O Programa Bolsa Família garante a alimentação das famílias no semiárido. Muita gente parou de plantar ou reduziu a área cultivada. A caatinga cresceu. Os rebanhos de caprinos e ovinos também. A sinergia com outros programas como a construção de cisternas, a ampliação do fornecimento de água para a população rural, a interligação de adutoras, a distribuição de água com carros pipa e outras ações (Bolsa Estiagem, MP 565, investimentos em infraestrutura, consolidação das áreas irrigadas etc.) é real. A moto substituiu os jumentos. E eles vagam abandonados pelas estradas.
A natureza não tem mais como salvar o rio. Ele está nas mãos de quem vive nas cidades, sobretudo no Nordeste. Sertanejos, irrigantes, agricultores e pescadores são mais vítimas do que causadores de problemas à vida do rio. Não há como compará-los à dimensão dos problemas ambientais criados por quem implantou barragens e se beneficia da geração de energia elétrica no mundo urbano. O urbanoide se preocupa com o meio ambiente. Gosta de planejar o que não executa e avaliar o que não fez. Os desafios ambientais do rio São Francisco pedem outras soluções.

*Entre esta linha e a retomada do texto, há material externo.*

(* ===== verification/RaftFindings.v ===== *)
(** Executions of raft/raft.go outside the provisos of RaftSpec.v: what goes
    wrong when a server restarts, a heartbeat is late, [nextIndex] underflows,
    [matchIndex] is stale, or [Start] is overtaken by an election. *)

From S2P Require Import Prelude GoStd Raft RaftProof RaftNet RaftSafety RaftLog RaftSpec.

#[local] Open Scope Z_scope.
#[local] Open Scope go_scope.

Module RaftFindings.
Import RaftSpec.

Abbreviation trace := (list (label string)).

(** Role, term, log and commit index of every server at the end of a run. *)
Definition summary (n : nat) (ls : trace) : option (list (Z * Z * list (option string * Z) * Z)) :=
  s ← run ls (init_net n);
  Some (map (λ rf, (state rf, currentTerm rf, map (λ e, (Entry e, Term e)) (log rf), commitIndex rf)) (nodes s)).

(** [persist] saves nothing: a restarted voter votes again and term 1 gets a
    second leader. *)
Definition restart_run : trace :=
  elect0 ++ [LRestart 1; LElect 2; LVoteArgs 1; LVoteHandle 1 1; LVoteReply 1 1].

Lemma two_leaders_after_restart :
  summary 3 restart_run = Some [(0, 1, [(None, 0)], 0); (2, 1, [(None, 0)], 0); (0, 1, [(None, 0)], 0)].
Proof. by vm_compute. Qed.

(** The goroutines of [RequestHeartBeat] do not check that their server still
    leads: one spawned in term 1 runs when its server is a candidate of term 3,
    and its request makes the only other voter of term 3 adopt the candidate. *)
Definition late_heartbeat_run : trace :=
  elect0 ++ [LElect 2; LElect 2; LVoteArgs 2; LVoteHandle 2 0; LElect 0; LVoteArgs 3; LElect 2; LVoteArgs 4;
             LVoteHandle 4 1; LVoteReply 4 1; LBeatArgs 0; LBeatHandle 0; LVoteHandle 3 1; LVoteReply 3 1].

Lemma two_leaders_without_restart :
  summary 3 late_heartbeat_run = Some [(0, 3, [(None, 0)], 0); (2, 3, [(None, 0)], 0); (0, 3, [(None, 0)], 0)].
Proof. by vm_compute. Qed.

(** [nextIndex] is decremented once per refusal, also when several requests of
    one round are refused: it reaches 0, the dummy entry is sent as entry 1, and
    the success of that request makes the leader read past its log. *)
Definition underflow_run : trace :=
  elect0 ++ [LStartCheck 0 "a"; LStartAppend 0; LElect 2; LElect 2; LVoteArgs 2; LVoteHandle 2 1; LVoteReply 2 1;
             LStartCheck 2 "b"; LStartAppend 1; LVoteHandle 2 0; LElect 0; LVoteArgs 3; LVoteHandle 3 1;
             LVoteReply 3 1; LBeat 0; LBeat 0; LBeatArgs 9; LBeatArgs 11; LBeatHandle 9; LBeatHandle 11;
             LBeatReply 9; LBeatReply 11; LBeatArgs 13; LBeatHandle 13].

Lemma next_index_underflow :
  (∃ l, summary 3 underflow_run = Some l ∧ (λ x, x.1.2) <$> l !! 2%nat = Some [(None, 0); (None, 0); (Some "a", 1)]) ∧
  run (underflow_run ++ [LBeatReply 13]) (init_net 3) = None.
Proof. split; [eexists; split|]; by vm_compute. Qed.

(** [matchIndex] is not reset by an election: server 0 commits index 2 in term 3
    although only servers 0 and 2 of five hold the entry. *)
Definition stale_match_run : trace :=
  [LElect 0; LVoteArgs 0; LVoteHandle 0 1; LVoteHandle 0 2; LVoteReply 0 1; LVoteReply 0 2;
   LStartCheck 0 "a"; LStartAppend 0; LStartCheck 0 "b"; LStartAppend 1; LBeatArgs 8; LBeatHandle 8; LBeatReply 8;
   LElect 4; LElect 4; LVoteArgs 2; LVoteHandle 2 2; LVoteHandle 2 3; LVoteReply 2 2; LVoteReply 2 3;
   LStartCheck 4 "c"; LStartAppend 2; LBeatArgs 16; LBeatArgs 17; LBeatArgs 18; LBeatHandle 16; LBeatHandle 17;
   LBeatHandle 18; LElect 0; LVoteArgs 3; LVoteHandle 3 1; LVoteHandle 3 2; LVoteReply 3 1; LVoteReply 3 2;
   LStartCheck 0 "x"; LStartAppend 3; LBeatArgs 25; LBeatHandle 25; LBeatReply 25].

Lemma commit_without_majority :
  summary 5 stale_match_run =
    Some [(0, 3, [(None, 0); (Some "c", 2); (Some "x", 3)], 2);
          (2, 3, [(None, 0); (Some "c", 2)], 0);
          (2, 3, [(None, 0); (Some "c", 2); (Some "x", 3)], 0);
          (2, 2, [(None, 0)], 0);
          (0, 2, [(None, 0); (Some "c", 2)], 0)].
Proof. by vm_compute. Qed.

(** [Start] reads the term in one critical section and appends in another: an
    entry of term 1 lands in the log of a follower of term 2, at an index where
    server 1 has another entry of term 1 after a different prefix. *)
Definition late_start_run : trace :=
  [LElect 0; LVoteArgs 0; LVoteHandle 0 1; LVoteHandle 0 2; LVoteReply 0 1; LVoteReply 0 2;
   LStartCheck 0 "a"; LStartCheck 0 "b"; LStartAppend 1; LStartCheck 0 "b2"; LStartAppend 2; LBeatArgs 8; LBeatHandle 8;
   LElect 4; LElect 4; LVoteArgs 2; LVoteHandle 2 2; LVoteHandle 2 3; LVoteReply 2 2; LVoteReply 2 3;
   LStartCheck 4 "c"; LStartAppend 3; LBeatArgs 16; LBeatHandle 16; LStartAppend 0].

Lemma late_start_breaks_log_matching :
  ∃ l, summary 5 late_start_run = Some l ∧
    (λ x, x.1.2) <$> l !! 0%nat = Some [(None, 0); (Some "c", 2); (Some "a", 1)] ∧
    (λ x, x.1.2) <$> l !! 1%nat = Some [(None, 0); (Some "b", 1); (Some "b2", 1)].
Proof. eexists; split_and!; by vm_compute. Qed.

(** A delayed request with entries lowers [commitIndex]: unlike the heartbeat
    branch, this one assigns it unconditionally. *)
Lemma commit_index_goes_back :
  let rf := set_commit 1 follower in
  wf rf ∧ ∃ rf' reply,
    RequestAppendEntriesReply (mkAppendEntriesArgs 1 0 0 (-1) [mkLog (Some "a") 1] 0) rf = Some (rf', reply) ∧
    commitIndex rf = 1 ∧ commitIndex rf' = 0.
Proof.
  split; [destruct follower_wf; by constructor|]. eexists _, _. split_and!; by vm_compute.
Qed.

End RaftFindings.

Como estabelecer um processo decisório participativo no uso múltiplo das águas? A transposição e a irrigação são inovadoras nesse sentido, mas marginais e muito diferentes em suas funções. Como garantir um futuro melhor para quem vive na bacia e não apenas para os que se beneficiam de seus recursos em distantes áreas urbanas? Uma surrealista “Cooperativa do Velho Chico”, talvez fosse a solução. Como a criada pelo personagem Santo na novela. No cooperativismo: um membro, um voto. Na gestão das águas do rio, os maiores interessados não votam. Nem são convidados às “assembleias”. Recebem tarefas, encargos, migalhas compensatórias e tentam aproveitar oportunidades geradas. A gestão do Velho Chico está essencialmente na mão do setor elétrico e na demanda urbana. Eles sim são os novos e poderosos coronéis da região.